Emperor Meiji (Mutsuhito)

1852 - 1912

L'empereur Meiji (né Mutsuhito, 1852–1912) a présidé à une période de profonde transformation politique, sociale et religieuse au Japon. Monté sur le trône en 1867–1868 au moment de la Restauration Meiji, la maison impériale est devenue le point focal des projets de modernisation et de construction nationale dirigés par l'État. Dans le domaine religieux, les politiques de l'ère Meiji ont reconfiguré la relation entre le gouvernement central et les institutions des sanctuaires : l'État a élevé certains sanctuaires, institué le concept de primauté rituelle impériale et promu des cérémonies qui reliaient la légitimité impériale à l'identité nationale.

Des mesures légales et administratives concrètes mises en œuvre dans les années 1870 et 1880 comprenaient la séparation des rites shintoïstes de l'administration bouddhiste et la création de systèmes de classement et de soutien des sanctuaires. Ces réformes faisaient partie d'un effort plus large pour moderniser l'État selon des lignes bureaucratiques et nationales. Pour de nombreux observateurs et participants, l'association formelle de certains rituels de sanctuaire avec des institutions nationales a transformé les pratiques religieuses locales et a eu des conséquences significatives pour la vie civique, l'éducation et les cérémonies publiques.
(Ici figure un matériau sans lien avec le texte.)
(** Directory, model and multiplexer on one line. *)
Definition threeSegments : LineConfig := {|
  segments := [("directory", Some (directoryConfig StyleBasename));
               ("model", Some (segmentConfig true));
               ("tmux", Some (segmentConfig true))];
|}.

(** A line whose only segment, the version, has nothing to show. *)
Definition versionOnly : LineConfig := {|
  segments := [("version", Some (segmentConfig true))];
|}.

(** The colour set of the sample dark table at full colour. *)
Definition darkColors : PowerlineColors :=
  @encodedColors encoders constants CsTruecolor (table "#111111" "#eeeeee").

(** A custom table that defines the directory only, without colours. *)
Definition monochrome : PowerlineConfig := {|
  theme := "custom";
  display := {| display_style := Powerline; charset := None;
                colorCompatibility := Some (Fixed CsNone);
                autoWrap := false; lines := [] |};
  colors :=
    Some {| custom :=
              Some {| th_directory := Some {| bg := "#123456"; fg := "#ffffff" |};
                      th_git := None; th_model := None; th_session := None;
                      th_block := None; th_today := None; th_tmux := None;
                      th_context := None; th_metrics := None; th_version := None;
                      th_warning := None |} |};
  budget := None;
|}.

(** A block budget of 10, counted in tokens. *)
Definition tokenBudgetConfig : PowerlineConfig := {|
  theme := "dark";
  display := {| display_style := Powerline; charset := None;
                colorCompatibility := None; autoWrap := false; lines := [] |};
  colors := None;
  budget :=
    Some {| budget_session := None;
            budget_block :=
              Some {| budget_amount := Some 10%Q;
                      budget_warningThreshold := None;
                      budget_type := Some BudgetTokens |};
            budget_today := None |};
|}.

(** A block that has cost 4 and used 1200 tokens. *)
Definition blockInfo : BlockInfo := {|
  blk_cost := Some 4%Q; blk_tokens := Some 1200; blk_weightedTokens := None;
  blk_timeRemaining := None; blk_burnRate := None; blk_tokenBurnRate := None;
|}.

(** Lines of one segment. *)
Definition directoryOnly : LineConfig := {|
  segments := [("directory", Some (directoryConfig StyleBasename))];
|}.

Definition modelOnly : LineConfig := {|
  segments := [("model", Some (segmentConfig true))];
|}.

Definition modelThenVersion : LineConfig := {|
  segments := [("model", Some (segmentConfig true));
               ("version", Some (segmentConfig true))];
|}.


(** A rendered segment of a kind with a text. *)
Definition rendered (type text : string) : RenderedSegment := {|
  seg_type := type; seg_text := text; seg_bgColor := "<bg>"; seg_fgColor := "<fg>";
|}.

(** Transcript entries: one that reports its tokens, and one without a
    usage record. *)
Definition entry (input read created : float) (sidechain : bool) : ParsedEntry := {|
  message :=
    Some {| usage :=
              Some {| input_tokens := Some input;
                      cache_read_input_tokens := Some read;
                      cache_creation_input_tokens := Some created |} |};
  isSidechain := Some sidechain;
|}.

Definition noUsage : ParsedEntry := {|
  message := Some {| usage := None |};
  isSidechain := None;
|}.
Les historiens soulignent que les réformes religieuses de la période Meiji n'ont pas produit un "Shinto d'État" unique et monolithique au sens d'une théologie unifiée ; au contraire, elles ont créé des mécanismes administratifs, des rituels publics et des pratiques éducatives qui mobilisaient le langage shintoïste à des fins nationales. L'empereur Meiji, en tant que chef nominal de l'institution impériale, est devenu un symbole sacré dans cette reconfiguration : les cérémonies d'État et les commémorations publiques liaient la personne de l'empereur aux généalogies mythiques préservées dans le Kojiki et le Nihon Shoki. Les adhérents et, plus tard, les nationalistes interpréteraient ces connexions de différentes manières, parfois en sacralisant l'institution impériale dans le discours politique.

Les transformations de l'ère Meiji ont laissé un héritage contesté. Après la Seconde Guerre mondiale, sous occupation alliée, des politiques ont été mises en œuvre pour détacher l'autorité de l'État des institutions religieuses, et la constitution d'après-guerre a consacré la liberté religieuse et interdit le parrainage gouvernemental de la religion. Les chercheurs étudiant les réformes Meiji tracent un arc historique complexe allant de la pensée kokugaku de l'époque moderne à travers les changements institutionnels de l'État Meiji jusqu'à la réorganisation post-guerre des réseaux de sanctuaires.

En évaluant le rôle de l'empereur Meiji, les historiens le considèrent donc comme une figure historique centrale dont le règne a coïncidé avec des changements institutionnels qui ont redéfini le fonctionnement du shinto dans la vie nationale. Son importance pour la tradition ne réside pas dans l'autorité théologique mais dans les transformations politiques qui ont lié le rituel des sanctuaires aux mécanismes de l'art de gouverner moderne.